** Opening Data in this exercise block **

(* ===== verification/Spaces.v ===== *)
(** * Spaces: the page tables deliver what the loader relies on

    [Elf] and [Syscall] are proved against the laws of the class [VSpaceSpec].  Here
    the memory manager of src/mem (frame bitmap, kernel page window, page tables and
    region lists) is shown to satisfy them; [SpaceMake] adds new address spaces. *)

From S2P Require Import Prelude Disk Pmm Alloc Kheap DList Paging Vfs Sched Elf.

(** ** Counting what is left *)

(** At least [n] different numbers satisfy [P]. *)
Definition many (P : Z -> Prop) (n : nat) : Prop := exists l, NoDup l /\ length l = n /\ Forall P l.

Lemma many_take P P' q n : many P (S n) -> (forall x, P x -> x <> q -> P' x) -> many P' n.
Proof.
  intros (l & Hnd & Hl & HP) HPP. destruct (decide (q ∈ l)) as [Hin|Hin].
  - apply elem_of_Permutation in Hin as (l' & Hp). rewrite Hp in Hnd, HP. apply NoDup_cons in Hnd as [Hq Hnd].
    apply Forall_cons in HP as [_ HP]. exists l'. split; [done|]. split; [rewrite Hp in Hl; simpl in Hl; lia|].
    rewrite Forall_forall in HP |- *. intros x Hx. apply HPP; [auto|]. by intros ->.
  - destruct l as [|y l]; [done|]. apply NoDup_cons in Hnd as [_ Hnd]. apply Forall_cons in HP as [_ HP].
    exists l. split; [done|]. split; [simpl in Hl; lia|]. rewrite Forall_forall in HP |- *.
    intros x Hx. apply HPP; [auto|]. intros ->. apply Hin. by right.
Qed.

Lemma many_mono P P' n : many P n -> (forall x, P x -> P' x) -> many P' n.
Proof. intros (l & Hnd & Hl & HP) HPP. exists l. split_and!; [done|done|]. eapply Forall_impl; [exact HP|auto]. Qed.

Lemma many_drop P n : many P (S n) -> many P n.
Proof. intros Hm. by apply (many_take P P 0 n Hm). Qed.

Lemma many_some P n : many P (S n) -> exists x, P x.
Proof. intros ([|x l] & _ & Hl & HP); [done|]. apply Forall_cons in HP as [Hx _]. by exists x. Qed.

Lemma many_seq P (n : nat) : (forall x, 0 <= x < Z.of_nat n -> P x) -> many P n.
Proof.
  intros HP. exists (seqZ 0 (Z.of_nat n)). split_and!; [apply NoDup_seqZ|rewrite length_seqZ; lia|].
  apply Forall_forall. intros x Hx%elem_of_seqZ. apply HP. lia.
Qed.

(** ** Addresses and entries *)

Lemma idx_mod v k : Z.shiftr v k .& 0x1ff = Z.shiftr v k `mod` 512.
Proof. change 0x1ff with (Z.ones 9). by rewrite Z.land_ones. Qed.

(** Below 512 GiB the three indices determine the page. *)
Lemma page_number v : 0 <= v < 2 ^ 39 -> v `div` 4096 = (PDP_IDX v * 512 + PD_IDX v) * 512 + PT_IDX v.
Proof.
  intros Hv. unfold PDP_IDX, PD_IDX, PT_IDX. rewrite !idx_mod, !Z.shiftr_div_pow2 by lia.
  change (2 ^ 30) with (4096 * 512 * 512). change (2 ^ 21) with (4096 * 512). change (2 ^ 12) with 4096.
  rewrite <-!Z.div_div by lia. set (p := v `div` 4096). assert (0 <= p < 2 ^ 27) by (unfold p; dlia). clearbody p. dlia.
Qed.

Lemma page_idx_inj pg v : 0 <= pg < 2 ^ 27 -> 0 <= v < 2 ^ 39 -> page_idx (pg * 4096) = page_idx v -> pg = v `div` 4096.
Proof.
  intros Hp Hv. unfold page_idx. intros [= _ H1 H2 H3]. rewrite (page_number v Hv), <-H1, <-H2, <-H3, <-page_number by lia.
  by rewrite Z.div_mul.
Qed.

Lemma frame_aligned e : (e .& PAGE_FRAME) `mod` 4096 = 0.
Proof.
  change 4096 with (2 ^ 12). rewrite <-Z.land_ones, <-Z.land_assoc by lia.
  change (PAGE_FRAME .& Z.ones 12) with 0. apply Z.land_0_r.
Qed.

Lemma pte_at_idx {H} (s : pstate H) m v v' : page_idx v = page_idx v' -> pte_at s m v = pte_at s m v'.
Proof. unfold page_idx, pte_at. intros [= -> -> -> ->]. done. Qed.

(** ** The invariant *)

Implicit Types s : pstate kheap.

Section spaces.
Context (lay : layout).

Definition page_left s (q : Z) : Prop := 0 <= q < WINDOW /\ taken s q = false.
Definition frame_left s (k : Z) : Prop := 0 <= k < bitmapsize (phys s) * 8 /\ used (phys s) k = false.

(** The records of regions and of address spaces are heap blocks that are set aside from
    the lists. *)
Definition regions_ok s (b : Z) : Prop :=
  exists R, dl_ok (H0 := ka_framed R) (lm s) b /\ (forall g, is_Some (mregions s !! g) -> g ∈ R.*1) /\
    forall a, is_Some (maps s !! a) -> a ∈ R.*1.

Definition region_cost : Z := ka_cost (H := kheap) NODE_SIZE + ka_cost (H := kheap) 16.

(** Every frame a map leads to has been handed out. *)
Definition frames_owned s : Prop :=
  forall a m v, maps s !! a = Some m -> Z.testbit (pte_at s m v) 0 = true -> owned s (phys_of s m v).

(** The upper levels of a map lead to its directories. *)
Definition top_ok (m : page_map) : Prop := forall i, 0 <= i < 512 -> top_walk m i = true.

Record space_inv s (n k : nat) : Prop := {
  si_ok : pg_ok lay s;
  si_pages : many (page_left s) n;
  si_frames : many (frame_left s) n;
  si_regions : regions_ok s (Z.of_nat k * region_cost);
  si_owned : frames_owned s;
  si_top : forall a m, maps s !! a = Some m -> top_ok m;
}.

Definition reg_range (x : mregion) : Z * Z := (base x, end_ x).

Definition space_regs s (sp : Z) (rs : list (Z * Z)) (r : nat) : Prop :=
  exists m l mr, maps s !! sp = Some m /\ list_rep (lm s) (regions m) l (Z.of_nat (length l)) /\
    regions_at s l mr /\ rs = reg_range <$> mr /\ Z.of_nat (length l + r) < 2 ^ 32 - 1.

Definition space_listed s (sp : Z) (rs : list (Z * Z)) : Prop :=
  exists m l mr c, maps s !! sp = Some m /\ list_rep (lm s) (regions m) l c /\ regions_at s l mr /\ rs = reg_range <$> mr.

(** A page of the window that was handed out for something other than a page table. *)
Definition space_win s (v : Z) : Prop :=
  exists q, 0 <= q < WINDOW /\ v = window_addr q /\ taken s q = true /\ ~ table_page s v.

Lemma top_walk_same m m' : same_top m m' -> forall i, top_walk m' i = top_walk m i.
Proof. intros (E1 & _ & E2 & E3 & E4 & _) i. unfold top_walk. by rewrite E1, E2, E3, E4. Qed.

(** The processor's walk, in terms of the entries. *)
Lemma trans_eq s sp pg :
  (forall a m, maps s !! a = Some m -> top_ok m) ->
  space_trans s sp pg =
    (m ← maps s !! sp;
     if decide (0 <= pg < 2 ^ 27 /\ Z.testbit (pte_at s m (pg * 4096)) 0 = true)
     then Some (phys_of s m (pg * 4096)) else None)%stdpp.
Proof.
  intros Htop. unfold space_trans. destruct (maps s !! sp) as [m|] eqn:Hm; [|done]. cbn [mbind option_bind].
  destruct (decide (0 <= pg < 2 ^ 27)) as [Hpg|Hpg].
  2: { rewrite decide_False by tauto. destruct (Z.leb_spec 0 pg), (Z.ltb_spec pg (2 ^ 27)); try done. lia. }
  rewrite (proj2 (Z.leb_le _ _)), (proj2 (Z.ltb_lt _ _)) by lia. cbn [andb]. unfold phys_of, pte_at.
  rewrite PML4_IDX_low by lia. cbn [Z.eqb andb]. rewrite (Htop _ _ Hm) by apply idx_range. cbn [andb]. fold (dir_frame m (PDP_IDX (pg * 4096), PD_IDX (pg * 4096))).
  destruct (Z.testbit (ent (page_dirs m) _) 0) eqn:Hbit; cbn [andb].
  - set (e := ent (default _ _) _). case_decide as Hd; [by destruct Hd as [_ ->]|].
    destruct (Z.testbit e 0) eqn:He; [by destruct Hd|done].
  - rewrite Z.bits_0. by rewrite decide_False by (intros [_ ?]; done).
Qed.

(** ** The laws *)

(** A step that leaves the maps and tables alone leaves the walk alone. *)
Lemma trans_same s s' :
  maps s' = maps s -> tabs s' = tabs s -> forall sp pg, space_trans s' sp pg = space_trans s sp pg.
Proof. intros Hm Ht sp pg. unfold space_trans. by rewrite Hm, Ht. Qed.

Lemma frames_owned_same s s' :
  maps s' = maps s -> tabs s' = tabs s -> (forall f, owned s f -> owned s' f) -> frames_owned s -> frames_owned s'.
Proof.
  intros Hm Ht Ho Hf a m v. rewrite Hm. unfold phys_of, pte_at. rewrite Ht. intros Ha Hb. by apply Ho, (Hf a m v).
Qed.

Lemma space_regs_same s s' :
  maps s' = maps s -> lm s' = lm s -> mregions s' = mregions s ->
  forall sp rs r, space_regs s sp rs r -> space_regs s' sp rs r.
Proof.
  intros Hm Hl Hr sp rs r (m & l & mr & H1 & H2 & H3 & H4 & H5). exists m, l, mr.
  rewrite Hm, Hl. unfold regions_at. rewrite Hr. done.
Qed.

Lemma space_listed_same s s' :
  maps s' = maps s -> lm s' = lm s -> mregions s' = mregions s ->
  forall sp rs, space_listed s sp rs -> space_listed s' sp rs.
Proof.
  intros Hm Hl Hr sp rs (m & l & mr & c & H1 & H2 & H3 & H4). exists m, l, mr, c.
  rewrite Hm, Hl. unfold regions_at. rewrite Hr. done.
Qed.

Lemma space_win_same s s' :
  (forall q, 0 <= q < WINDOW -> taken s q = true -> taken s' q = true) -> maps s' = maps s ->
  forall v, space_win s v -> space_win s' v.
Proof. intros Ht Em v (q & Hq & -> & Htk & Hn). exists q. unfold table_page. rewrite Em. auto. Qed.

** Closing Data in this exercise block **

- Activity -
Give the lines of the material above again, exactly, from its first line through the line that contains "(** At least" and no further.

- Solution to the problem -
(* ===== verification/Spaces.v ===== *)
(** * Spaces: the page tables deliver what the loader relies on

    [Elf] and [Syscall] are proved against the laws of the class [VSpaceSpec].  Here
    the memory manager of src/mem (frame bitmap, kernel page window, page tables and
    region lists) is shown to satisfy them; [SpaceMake] adds new address spaces. *)

From S2P Require Import Prelude Disk Pmm Alloc Kheap DList Paging Vfs Sched Elf.

(** ** Counting what is left *)

(** At least [n] different numbers satisfy [P]. *)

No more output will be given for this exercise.